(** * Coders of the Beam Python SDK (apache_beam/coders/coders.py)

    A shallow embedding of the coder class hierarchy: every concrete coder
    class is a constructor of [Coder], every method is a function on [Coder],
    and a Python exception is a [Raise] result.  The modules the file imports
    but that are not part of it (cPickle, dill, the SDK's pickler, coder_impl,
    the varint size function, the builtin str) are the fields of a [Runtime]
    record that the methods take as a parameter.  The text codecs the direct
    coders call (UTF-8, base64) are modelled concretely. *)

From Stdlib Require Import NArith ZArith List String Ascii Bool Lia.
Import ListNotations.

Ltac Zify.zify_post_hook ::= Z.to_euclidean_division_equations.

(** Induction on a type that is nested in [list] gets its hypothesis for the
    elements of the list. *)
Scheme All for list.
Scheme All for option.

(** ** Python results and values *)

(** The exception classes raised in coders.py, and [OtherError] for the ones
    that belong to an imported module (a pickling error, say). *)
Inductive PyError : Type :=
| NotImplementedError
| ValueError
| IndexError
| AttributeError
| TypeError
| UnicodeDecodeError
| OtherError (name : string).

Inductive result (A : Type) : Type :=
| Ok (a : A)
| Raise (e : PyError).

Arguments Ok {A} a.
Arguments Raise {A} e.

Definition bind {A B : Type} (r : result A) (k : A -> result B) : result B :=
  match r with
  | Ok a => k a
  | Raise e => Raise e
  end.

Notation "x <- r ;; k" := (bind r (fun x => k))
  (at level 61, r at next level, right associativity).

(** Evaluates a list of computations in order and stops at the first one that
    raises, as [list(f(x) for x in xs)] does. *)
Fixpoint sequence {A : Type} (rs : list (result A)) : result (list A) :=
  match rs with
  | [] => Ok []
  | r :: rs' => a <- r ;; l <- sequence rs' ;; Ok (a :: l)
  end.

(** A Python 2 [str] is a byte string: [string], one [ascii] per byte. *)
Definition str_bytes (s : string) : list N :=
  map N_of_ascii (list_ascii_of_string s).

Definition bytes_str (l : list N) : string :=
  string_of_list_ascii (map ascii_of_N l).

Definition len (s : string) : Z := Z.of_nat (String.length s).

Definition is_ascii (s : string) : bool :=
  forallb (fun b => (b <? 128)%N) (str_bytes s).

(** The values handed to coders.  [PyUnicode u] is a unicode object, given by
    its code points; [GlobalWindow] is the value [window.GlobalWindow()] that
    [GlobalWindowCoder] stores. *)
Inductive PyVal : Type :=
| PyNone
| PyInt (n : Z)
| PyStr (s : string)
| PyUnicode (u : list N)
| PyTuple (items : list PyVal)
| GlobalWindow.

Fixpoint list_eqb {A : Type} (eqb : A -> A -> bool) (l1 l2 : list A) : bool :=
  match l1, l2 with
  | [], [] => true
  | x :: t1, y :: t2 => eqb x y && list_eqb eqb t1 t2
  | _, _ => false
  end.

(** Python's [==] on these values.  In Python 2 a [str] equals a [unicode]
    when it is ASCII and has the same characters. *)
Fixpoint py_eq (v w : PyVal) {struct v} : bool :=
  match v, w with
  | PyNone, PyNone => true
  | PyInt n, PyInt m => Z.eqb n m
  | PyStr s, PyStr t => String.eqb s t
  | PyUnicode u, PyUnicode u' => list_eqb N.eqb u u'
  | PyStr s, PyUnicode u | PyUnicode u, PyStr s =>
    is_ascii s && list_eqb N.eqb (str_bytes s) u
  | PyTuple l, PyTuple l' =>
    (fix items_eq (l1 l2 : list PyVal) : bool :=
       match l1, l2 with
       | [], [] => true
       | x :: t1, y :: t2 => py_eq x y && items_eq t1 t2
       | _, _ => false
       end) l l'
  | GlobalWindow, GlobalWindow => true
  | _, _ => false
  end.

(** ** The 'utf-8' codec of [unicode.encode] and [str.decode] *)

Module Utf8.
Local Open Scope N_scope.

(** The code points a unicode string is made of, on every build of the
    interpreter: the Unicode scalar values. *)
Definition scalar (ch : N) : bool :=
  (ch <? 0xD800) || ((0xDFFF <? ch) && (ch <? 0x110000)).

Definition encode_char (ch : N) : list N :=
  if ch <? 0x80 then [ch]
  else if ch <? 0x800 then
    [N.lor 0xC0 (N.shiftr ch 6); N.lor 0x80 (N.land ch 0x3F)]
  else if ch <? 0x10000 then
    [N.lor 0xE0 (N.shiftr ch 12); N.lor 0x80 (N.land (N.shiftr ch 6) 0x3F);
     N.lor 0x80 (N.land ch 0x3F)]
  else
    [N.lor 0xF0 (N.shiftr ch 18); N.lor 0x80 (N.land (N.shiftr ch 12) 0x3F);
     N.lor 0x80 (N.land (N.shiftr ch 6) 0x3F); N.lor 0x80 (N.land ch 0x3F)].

Work item: Return, word for word, the lines of the data above from the line with "match r with" through the line with "PyStr (s : string)", inclusive.

Answer below:
  match r with
  | Ok a => k a
  | Raise e => Raise e
  end.

Notation "x <- r ;; k" := (bind r (fun x => k))
  (at level 61, r at next level, right associativity).

(** Evaluates a list of computations in order and stops at the first one that
    raises, as [list(f(x) for x in xs)] does. *)
Fixpoint sequence {A : Type} (rs : list (result A)) : result (list A) :=
  match rs with
  | [] => Ok []
  | r :: rs' => a <- r ;; l <- sequence rs' ;; Ok (a :: l)
  end.

(** A Python 2 [str] is a byte string: [string], one [ascii] per byte. *)
Definition str_bytes (s : string) : list N :=
  map N_of_ascii (list_ascii_of_string s).

Definition bytes_str (l : list N) : string :=
  string_of_list_ascii (map ascii_of_N l).

Definition len (s : string) : Z := Z.of_nat (String.length s).

Definition is_ascii (s : string) : bool :=
  forallb (fun b => (b <? 128)%N) (str_bytes s).

(** The values handed to coders.  [PyUnicode u] is a unicode object, given by
    its code points; [GlobalWindow] is the value [window.GlobalWindow()] that
    [GlobalWindowCoder] stores. *)
Inductive PyVal : Type :=
| PyNone
| PyInt (n : Z)
| PyStr (s : string)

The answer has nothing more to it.